Ruth V. Aguilera is Professor at the D’Amore-McKim School of Business at Northeastern University; and Ilir Haxhi is Assistant Professor of Strategy and Corporate Governance at the University of Amsterdam. This post is based on their recent article, forthcoming as a chapter in the Oxford Handbook on Management in Emerging Markets (Eds.) R. Grosse & K. Meyer, Oxford University Press.

Related research from the Program on Corporate Governance includes The Elusive Quest for Global Governance Standards by Lucian Bebchuk and Assaf Hamdani.

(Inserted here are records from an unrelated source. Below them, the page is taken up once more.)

Lemma fork_cmds_launches_witness :
  ∃ ps, fork_cmds (H := calm_env) 1 0 None (sample_job tt) 0 start =
      Done ((assign_pids 0 ps (sample_job tt), leader 0 ps),
            with_log (launch_events (H := calm_env) None (Proc std_fds ∅ 0 [])
                        (s_cmds (abs_job (sample_job tt))) ps) start) .
Proof.
  destruct (fork_cmds_launches (H := calm_env) None (sample_job tt) start (sample_job_wf tt))
    as (ps & _ & Hr & _).
  exists ps. cbn [start empty_world w_log] in Hr. rewrite app_nil_r in Hr. exact Hr.
Defined.

(** [fg] does nothing without a live job; otherwise it takes
    the most recent one, prints its command line, gives it the terminal, sends
    SIGCONT to its group if it is stopped, waits, takes the terminal back, and
    removes the job exactly when it is done. *)
Theorem fg_resumes_current `{Env} t0 pg o fuel w T :
  inv t0 pg o w T →
  do_fg fuel w ≠ Undef ∧
  ∀ w', do_fg fuel w = Done (tt, w') →
    match current T with
    | None => w' = w
    | Some l =>
        ∃ T1 j T2 rs n s, T = T1 ++ (l, j) :: T2 ∧ fg_run (nlive j) rs = Some (n, s) ∧
          inv t0 pg pg w' (after_fg T1 l (to_fg j) T2 n s) ∧
          w_log w' = EvTcsetpgrp shell_terminal pg :: fg_waits j rs ++ fg_events j ++ w_log w
    end.
Proof.
  intros Hi. pose proof (wp_do_fg t0 pg Partial fuel o w T ltac:(done) Hi) as Hwp.
  split; [by eapply wp_no_undef|]. intros w' Hr. by apply (wp_run _ _ _ _ _ _ Hwp) in Hr.
Qed.

Lemma fg_resumes_current_witness :
  ∃ w' T', do_fg (H := calm_env) 1 (single (bg_job JOB_STOPPED)) = Done (tt, w') ∧
    inv std_fds 7 7 w' T'.
Proof.
  destruct (fg_resumes_current (H := calm_env) _ _ _ 1 _ _ (bg_job_inv JOB_STOPPED)) as [_ Hp].
  destruct (do_fg (H := calm_env) 1 (single (bg_job JOB_STOPPED)))
    as [[[] w']| |] eqn:Hr; [|vm_compute in Hr; discriminate..].
  specialize (Hp w' eq_refl).
  change (current [(1%positive, bg_job JOB_STOPPED)]) with (Some 1%positive) in Hp.
  destruct Hp as (T1 & j & T2 & rs & n & s & HT & Hrun & Hi & Hlog). eauto.
Defined.

(** [bg] does nothing without a stopped job; otherwise it
    resumes the most recent stopped one: SIGCONT to its group, state running,
    marked as background, one line printed.  It always returns. *)
Theorem bg_resumes_stopped `{Env} t0 pg o w T :
  inv t0 pg o w T →
  ∃ w', do_bg w = Done (tt, w') ∧
    match last_such stopped T with
    | None => w' = w
    | Some (l, j) =>
        inv t0 pg o w' (upd_tbl l to_bg T) ∧
        w_log w' = EvOut (job_line (to_bg j) "+"%char (b "Running"))
          :: EvKill (- pgid j) SIGCONT :: w_log w
    end.
Proof.
  intros Hi. pose proof (wp_do_bg t0 pg Full o w T Hi) as Hwp.
  apply wp_total_run in Hwp as ([] & w' & Hr & Hp). by exists w'.
Qed.

Lemma bg_resumes_stopped_witness :
  ∃ w', do_bg (single (bg_job JOB_STOPPED)) = Done (tt, w') ∧
    inv std_fds 7 7 w' (upd_tbl 1 to_bg [(1%positive, bg_job JOB_STOPPED)]).
Proof.
  destruct (bg_resumes_stopped (H := calm_env) _ _ _ _ _ (bg_job_inv JOB_STOPPED)) as (w' & Hr & Hp).
  exists w'. split; [exact Hr|].
  change (last_such stopped [(1%positive, bg_job JOB_STOPPED)])
    with (Some (1%positive, bg_job JOB_STOPPED)) in Hp. apply Hp.
Defined.

(** The [jobs] builtin prints one line per job in table order
    and changes nothing; the mark [+] is on exactly one line when some job is
    running or stopped (the most recent such job), on none otherwise. *)
Theorem jobs_print_lists `{Env} t0 pg o w T :
  inv t0 pg o w T →
  ∃ w', jobs_print w = Done (tt, w') ∧ inv t0 pg o w' T ∧
    w_log w' = reverse (jobs_lines T) ++ w_log w ∧
    length (filter (λ lj, Some lj.1 = current T) T) = if current T then 1 else 0.
Proof.
  intros Hi. pose proof (wp_jobs_print t0 pg Full o w T Hi) as Hwp.
  apply wp_total_run in Hwp as ([] & w' & Hr & Hi' & Hl). exists w'.
  split_and!; [done|done|done|]. by eapply current_unique, inv_nodup.
Qed.

Lemma jobs_print_lists_witness :
  ∃ w', jobs_print (single (bg_job JOB_STOPPED)) = Done (tt, w') ∧
    w_log w' = EvOut (b "[1] + Stopped	sort -r < in > out 2> err &
") :: [EvTcsetpgrp 0 7; EvMalloc true].
Proof.
  destruct (jobs_print_lists (H := calm_env) _ _ _ _ _ (bg_job_inv JOB_STOPPED))
    as (w' & Hr & _ & Hl & _).
  exists w'. split; [exact Hr|]. rewrite Hl. vm_compute. reflexivity.
Defined.

(** [jobs_kill_all] sends SIGKILL to the process group of every
    job in the table, in order, frees every node and leaves the list empty. *)
Theorem jobs_kill_all_kills `{Env} t0 pg o w T :
  inv t0 pg o w T →
  ∃ w', jobs_kill_all w = Done (tt, w') ∧ w_heap w' = ∅ ∧ w_list w' = None ∧
    w_log w' = reverse (kill_events T) ++ w_log w.
Proof.
  intros Hi. pose proof (wp_jobs_kill_all t0 pg Full o w T Hi) as Hwp.
  apply wp_total_run in Hwp as ([] & w' & Hr & [[[Hc _ Hd] _] _ _ _ _ _ _] & Hl). exists w'.
  split_and!; try done. by apply dom_empty_inv_L.
Qed.

Lemma jobs_kill_all_kills_witness :
  ∃ w', jobs_kill_all (single (bg_job JOB_RUNNING)) = Done (tt, w') ∧
    w_log w' = [EvKill (-100) SIGKILL; EvTcsetpgrp 0 7; EvMalloc true].
Proof.
  destruct (jobs_kill_all_kills (H := calm_env) _ _ _ _ _ (bg_job_inv JOB_RUNNING))
    as (w' & Hr & _ & _ & Hl).
  exists w'. split; [exact Hr|exact Hl].
Defined.

(** [jobs_remove] of a job in the table removes exactly it and
    frees exactly its node; of any other location it changes nothing. *)
Theorem jobs_remove_refines `{Env} (w : W) T l :
  tbl w T →
  ∃ w', jobs_remove l w = Done (tt, w') ∧ w_log w' = w_log w ∧
    ((l ∉ T.*1 ∧ w' = w) ∨
     ∃ T1 j T2, T = T1 ++ (l, j) :: T2 ∧ tbl w' (T1 ++ T2) ∧
       dom (w_heap w') = dom (w_heap w) ∖ {[l]}).
Proof.
  intros Ht. destruct (decide (l ∈ T.*1)) as [Hin|Hin].
  - apply list_elem_of_fmap in Hin as [[k j] [-> Hin]].
    apply list_elem_of_split in Hin as (T1 & T2 & ->). cbn [fst].
    cut (wp Full (jobs_remove k) (λ _ w', w_log w' = w_log w ∧ tbl w' (T1 ++ T2)) w).
    { intros ([] & w' & Hr & Hl & Ht')%wp_total_run. exists w'. split_and!; [done|done|].
      right. exists T1, j, T2. split_and!; [done|done|].
      destruct Ht as [[_ Hnd Hd] _], Ht' as [[_ _ Hd'] _]. rewrite Hd, Hd', !fmap_app.
      rewrite fmap_app in Hnd. apply NoDup_app in Hnd as (_ & H1 & [H2 _]%NoDup_cons).
      rewrite !list_to_set_app_L. cbn. apply set_eq. intros x.
      specialize (H1 x). set_solver. }
    unfold jobs_remove. eapply wp_jobs_unlink; [exact Ht|]. intros w1 n Hw1 Hl1 Ht1.
    wp_steps. split; [by eexists|]. split; [|done]. rewrite Hw1. unfold bypass.
    by destruct (last T1) as [[??]|].
  - cut (wp Full (jobs_remove l) (λ _ w', w' = w) w).
    { intros ([] & w' & Hr & ->)%wp_total_run. exists w. split_and!; [done|done|]. by left. }
    by eapply wp_jobs_unlink_absent.
Qed.

Lemma jobs_remove_refines_witness :
  ∃ w', jobs_remove 1 (single (bg_job JOB_DONE)) = Done (tt, w') ∧ w_log w' = [EvTcsetpgrp 0 7; EvMalloc true].
Proof.
  destruct (jobs_remove_refines (H := calm_env) (single (bg_job JOB_DONE)) _ 1%positive
    (i_tbl _ _ _ _ _ (bg_job_inv JOB_DONE))) as (w' & Hr & Hl & _).
  exists w'. split; [exact Hr|exact Hl].
Defined.

(** [redirect_apply] opens the requested files in the order in,
    out, err, each onto its standard descriptor (write files with mode 0664,
    created and truncated), touches no other descriptor, and stops at the first
    file that cannot be opened, which it reports. *)
Theorem redirect_apply_opens `{Env} i o e p :
  ∃ r p', redirect_apply i o e p = Done (r, p') ∧
    p_sigs p' = p_sigs p ∧ p_pgid p' = p_pgid p ∧
    (r = 0%Z ∧ p_err p' = p_err p ∧
     (∀ n, (2 < n)%Z → p_fds p' !! n = p_fds p !! n) ∧
     p_fds p' !! 0%Z = (match i with Some f => Some (OFile f O_RDONLY) | None => p_fds p !! 0%Z end) ∧
     p_fds p' !! 1%Z =
       (match o with Some f => Some (OFile f (O_WRITE_CREATE_TRUNC 436)) | None => p_fds p !! 1%Z end) ∧
     p_fds p' !! 2%Z =
       (match e with Some f => Some (OFile f (O_WRITE_CREATE_TRUNC 436)) | None => p_fds p !! 2%Z end)
     ∨ r = (-1)%Z ∧ ∃ f, f ∈ (requests i o e).*1.*1 ∧ p_err p' = f :: p_err p).
Proof.
  destruct (redirect_apply_result i o e p) as (r & p' & Hr & Hs & Hg & Hcase).
  exists r, p'. split_and!; [done|done|done|].
  destruct Hcase as [(-> & Hf & He)|?]; [left|by right]. rewrite Hf.
  split_and!; [done|done|intros; by apply redirected_other|..];
    unfold redirected, STDIN_FILENO, STDOUT_FILENO, STDERR_FILENO; destruct i, o, e;
    by repeat (rewrite lookup_insert_eq || rewrite lookup_insert_ne by done).
Qed.

(** *** A job that the full table refuses *)


Lemma prompt_after `{FewAllocs} fuel w n :
  initial w →
  match main_loop fuel w with Done (_, w1) => size (w_heap w1) | _ => 0 end = S n →
  ∃ w1 T, length T = S n ∧ inv (w_fds w) (Zpos e_getpid) (Zpos e_getpid) w1 T.
Proof.
  intros Hin Hsz. assert (Hloop := wp_main_loop Partial fuel w ltac:(done) Hin). unfold wp in Hloop.
  destruct (main_loop fuel w) as [[[] w1]| |]; [|done|done]. destruct Hloop as [T Hi].
  rewrite (repr_size _ _ (t_repr _ _ (i_tbl _ _ _ _ _ Hi))), length_fmap in Hsz. by exists w1, T.
Qed.

(** The shell after 20 lines [sleep 9 &]. *)
Lemma full_shell : ∃ w T, length T = YASH_MAX_JOBS ∧ inv std_fds 7 7 w T.
Proof.
  apply (prompt_after (H := sleepers 20) (H0 := sleepers_few 20) 30 start 19 start_initial).
  vm_compute. reflexivity.
Qed.


(** [2>&1] is not an operator of the parser: it is an ordinary argument. *)
Example dup_operator_is_argument :
  let '(r, j) := parse_line tt Frame (Some (b "ls 2>&1")) (zero_job tt) in
  r = PARSE_OK ∧ abs_job j = SLine [SCmd [b "ls"; b "2>&1"] None None None] false.
Proof. vm_compute. done. Qed.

This essay belongs to an edited book dedicated to management in emerging markets. In our chapter, we adopt a systematic cross-national comparative approach to provide an overview of corporate governance (CG) in emerging markets (EMs). Our focus is mostly on the BRIC countries (Brazil, Russia, India, and China). We begin by highlighting the importance of better understanding CG in EMs, and identifying some of the key challenges these countries face as they seek to enhance their CG. Second, we review managerial research conducted after the year 2000 on CG in EMs in the following four categories: ownership, boards of directors, top management teams (TMTs), and CG practices and reform. We discuss the main research questions and findings from this collective body of work, which tends to be “siloed” in terms of drawing few cross-national comparisons. Third, we offer an overview of the main CG features of each of the BRIC countries relative to one another, taking on the OECD Guidelines of CG as its benchmark framework. To do so, we address core governance areas related to the overall model of CG, ownership types and ownership rights, information disclosure and reporting, and stakeholder management and corporate social responsibility. Finally, we conclude by highlighting common themes for CG in emerging markets and suggesting fruitful areas for future research.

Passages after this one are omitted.